◆ PROBLEM TO SOLVE: I'd like every line from the material below that has "else" in it.

◆ SUPPLIED DATA:
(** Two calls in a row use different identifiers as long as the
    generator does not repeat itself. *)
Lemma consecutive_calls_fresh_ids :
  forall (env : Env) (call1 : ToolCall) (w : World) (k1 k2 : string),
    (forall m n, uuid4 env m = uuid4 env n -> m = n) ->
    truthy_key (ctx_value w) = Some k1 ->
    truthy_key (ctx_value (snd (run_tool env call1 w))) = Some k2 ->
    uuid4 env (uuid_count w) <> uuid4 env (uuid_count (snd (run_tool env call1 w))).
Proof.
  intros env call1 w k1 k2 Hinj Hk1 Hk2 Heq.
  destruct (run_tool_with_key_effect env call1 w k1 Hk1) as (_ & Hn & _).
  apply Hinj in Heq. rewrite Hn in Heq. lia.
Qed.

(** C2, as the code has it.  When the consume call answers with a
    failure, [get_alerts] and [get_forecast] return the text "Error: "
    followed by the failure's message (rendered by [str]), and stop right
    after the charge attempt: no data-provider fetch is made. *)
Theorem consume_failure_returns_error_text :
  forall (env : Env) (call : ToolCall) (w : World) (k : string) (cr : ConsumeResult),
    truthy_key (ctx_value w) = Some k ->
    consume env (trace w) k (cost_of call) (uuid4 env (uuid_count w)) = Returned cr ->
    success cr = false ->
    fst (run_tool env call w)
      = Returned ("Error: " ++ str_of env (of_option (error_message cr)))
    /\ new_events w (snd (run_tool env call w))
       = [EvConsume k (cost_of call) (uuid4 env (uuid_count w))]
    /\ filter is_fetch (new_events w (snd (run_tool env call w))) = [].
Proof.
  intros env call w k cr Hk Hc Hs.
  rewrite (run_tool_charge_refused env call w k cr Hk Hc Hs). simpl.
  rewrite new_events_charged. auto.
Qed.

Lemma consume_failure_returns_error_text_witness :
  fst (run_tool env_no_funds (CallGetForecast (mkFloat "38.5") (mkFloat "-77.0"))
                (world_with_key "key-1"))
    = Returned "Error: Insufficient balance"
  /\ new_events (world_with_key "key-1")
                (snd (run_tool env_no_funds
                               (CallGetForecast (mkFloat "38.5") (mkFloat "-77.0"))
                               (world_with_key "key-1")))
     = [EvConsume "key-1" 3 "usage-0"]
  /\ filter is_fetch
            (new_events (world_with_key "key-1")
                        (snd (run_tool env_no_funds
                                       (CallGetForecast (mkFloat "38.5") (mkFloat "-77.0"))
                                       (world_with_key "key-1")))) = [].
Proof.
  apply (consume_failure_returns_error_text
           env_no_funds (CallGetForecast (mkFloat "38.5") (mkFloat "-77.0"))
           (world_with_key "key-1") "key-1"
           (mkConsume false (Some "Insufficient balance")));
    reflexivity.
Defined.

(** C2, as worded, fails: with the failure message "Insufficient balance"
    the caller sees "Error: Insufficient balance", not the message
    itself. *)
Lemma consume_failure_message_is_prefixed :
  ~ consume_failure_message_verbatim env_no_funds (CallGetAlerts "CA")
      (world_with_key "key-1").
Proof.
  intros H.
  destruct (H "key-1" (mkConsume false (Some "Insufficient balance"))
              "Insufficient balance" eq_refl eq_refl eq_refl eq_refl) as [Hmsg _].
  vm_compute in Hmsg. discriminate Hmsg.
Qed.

* * *

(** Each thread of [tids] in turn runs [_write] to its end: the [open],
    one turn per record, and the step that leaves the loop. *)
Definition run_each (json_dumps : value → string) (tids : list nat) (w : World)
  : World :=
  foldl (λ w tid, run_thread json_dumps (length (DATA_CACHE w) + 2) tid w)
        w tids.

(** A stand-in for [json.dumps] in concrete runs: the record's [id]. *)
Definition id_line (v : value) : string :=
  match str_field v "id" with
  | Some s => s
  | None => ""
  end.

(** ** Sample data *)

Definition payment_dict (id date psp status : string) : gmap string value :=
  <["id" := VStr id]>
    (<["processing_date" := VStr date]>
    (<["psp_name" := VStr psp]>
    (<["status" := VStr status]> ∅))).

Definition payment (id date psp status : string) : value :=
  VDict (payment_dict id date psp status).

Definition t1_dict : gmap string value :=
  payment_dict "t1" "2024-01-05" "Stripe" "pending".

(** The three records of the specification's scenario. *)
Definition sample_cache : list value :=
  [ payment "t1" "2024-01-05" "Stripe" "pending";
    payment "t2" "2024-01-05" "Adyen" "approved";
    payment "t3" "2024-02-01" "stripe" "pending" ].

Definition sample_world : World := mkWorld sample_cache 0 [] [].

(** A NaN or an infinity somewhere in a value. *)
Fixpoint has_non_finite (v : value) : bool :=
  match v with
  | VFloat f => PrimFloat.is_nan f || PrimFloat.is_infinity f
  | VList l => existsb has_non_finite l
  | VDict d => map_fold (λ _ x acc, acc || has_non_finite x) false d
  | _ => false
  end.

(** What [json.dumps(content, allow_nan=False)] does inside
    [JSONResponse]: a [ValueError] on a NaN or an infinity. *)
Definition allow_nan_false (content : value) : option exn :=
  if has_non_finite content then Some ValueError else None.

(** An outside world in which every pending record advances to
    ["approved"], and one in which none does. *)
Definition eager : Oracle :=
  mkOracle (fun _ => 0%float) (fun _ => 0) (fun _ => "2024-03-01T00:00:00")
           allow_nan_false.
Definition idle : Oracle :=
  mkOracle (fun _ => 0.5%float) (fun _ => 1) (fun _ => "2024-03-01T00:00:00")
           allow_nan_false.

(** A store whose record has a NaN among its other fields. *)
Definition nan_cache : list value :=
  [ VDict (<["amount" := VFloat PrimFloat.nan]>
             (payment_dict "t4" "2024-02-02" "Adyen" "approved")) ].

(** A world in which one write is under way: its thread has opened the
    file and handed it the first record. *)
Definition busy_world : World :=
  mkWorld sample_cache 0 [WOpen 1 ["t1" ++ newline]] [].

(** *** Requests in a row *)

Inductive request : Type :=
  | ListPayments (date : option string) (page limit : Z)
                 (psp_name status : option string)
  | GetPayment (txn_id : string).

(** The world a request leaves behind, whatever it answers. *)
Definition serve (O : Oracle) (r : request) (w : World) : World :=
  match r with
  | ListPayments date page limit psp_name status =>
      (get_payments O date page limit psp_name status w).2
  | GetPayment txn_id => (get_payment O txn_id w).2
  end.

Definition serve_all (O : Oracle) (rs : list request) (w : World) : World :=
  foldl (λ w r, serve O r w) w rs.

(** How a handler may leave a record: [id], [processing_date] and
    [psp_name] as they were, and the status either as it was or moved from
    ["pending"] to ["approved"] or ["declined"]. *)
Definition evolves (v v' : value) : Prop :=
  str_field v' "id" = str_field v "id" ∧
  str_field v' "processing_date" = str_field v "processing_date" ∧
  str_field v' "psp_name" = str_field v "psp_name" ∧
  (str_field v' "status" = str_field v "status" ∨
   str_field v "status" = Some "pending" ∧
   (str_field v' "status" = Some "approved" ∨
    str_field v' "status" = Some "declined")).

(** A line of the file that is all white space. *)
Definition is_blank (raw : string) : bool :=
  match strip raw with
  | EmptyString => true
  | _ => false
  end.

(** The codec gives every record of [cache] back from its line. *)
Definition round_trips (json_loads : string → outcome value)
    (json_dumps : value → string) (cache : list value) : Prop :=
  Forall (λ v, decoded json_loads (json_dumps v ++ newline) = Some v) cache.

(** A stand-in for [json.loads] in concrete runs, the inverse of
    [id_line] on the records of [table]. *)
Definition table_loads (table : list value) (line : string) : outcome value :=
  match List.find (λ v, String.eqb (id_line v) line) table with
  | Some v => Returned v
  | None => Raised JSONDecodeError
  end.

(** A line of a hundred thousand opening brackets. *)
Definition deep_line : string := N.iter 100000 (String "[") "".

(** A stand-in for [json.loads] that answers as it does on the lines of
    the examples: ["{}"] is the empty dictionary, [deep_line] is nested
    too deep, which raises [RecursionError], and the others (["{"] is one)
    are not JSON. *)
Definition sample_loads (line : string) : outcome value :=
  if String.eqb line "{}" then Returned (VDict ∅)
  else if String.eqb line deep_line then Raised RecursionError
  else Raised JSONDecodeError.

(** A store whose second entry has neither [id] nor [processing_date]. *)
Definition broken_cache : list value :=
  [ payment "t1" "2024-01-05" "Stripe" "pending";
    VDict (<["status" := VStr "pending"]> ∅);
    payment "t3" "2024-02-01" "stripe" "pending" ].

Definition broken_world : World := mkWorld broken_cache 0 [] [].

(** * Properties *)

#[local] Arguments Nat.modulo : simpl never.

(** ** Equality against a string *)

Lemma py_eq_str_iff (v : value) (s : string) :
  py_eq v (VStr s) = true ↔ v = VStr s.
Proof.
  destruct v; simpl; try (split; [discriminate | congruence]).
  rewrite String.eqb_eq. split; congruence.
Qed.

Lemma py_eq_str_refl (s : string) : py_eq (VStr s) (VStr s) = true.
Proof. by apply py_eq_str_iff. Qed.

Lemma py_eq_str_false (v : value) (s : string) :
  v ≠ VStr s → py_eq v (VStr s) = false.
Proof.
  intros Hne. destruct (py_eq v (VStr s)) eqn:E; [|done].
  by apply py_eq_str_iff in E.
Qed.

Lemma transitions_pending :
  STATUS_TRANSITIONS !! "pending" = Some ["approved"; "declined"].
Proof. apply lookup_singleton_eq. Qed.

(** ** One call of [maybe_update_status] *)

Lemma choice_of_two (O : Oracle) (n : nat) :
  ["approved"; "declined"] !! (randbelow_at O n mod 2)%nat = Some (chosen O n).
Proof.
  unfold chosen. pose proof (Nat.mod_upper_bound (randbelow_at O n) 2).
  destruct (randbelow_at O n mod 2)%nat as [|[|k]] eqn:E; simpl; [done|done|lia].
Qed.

◆ EXERCISE RESULT:
  if has_non_finite content then Some ValueError else None.
  else if String.eqb line deep_line then Raised RecursionError
  else Raised JSONDecodeError.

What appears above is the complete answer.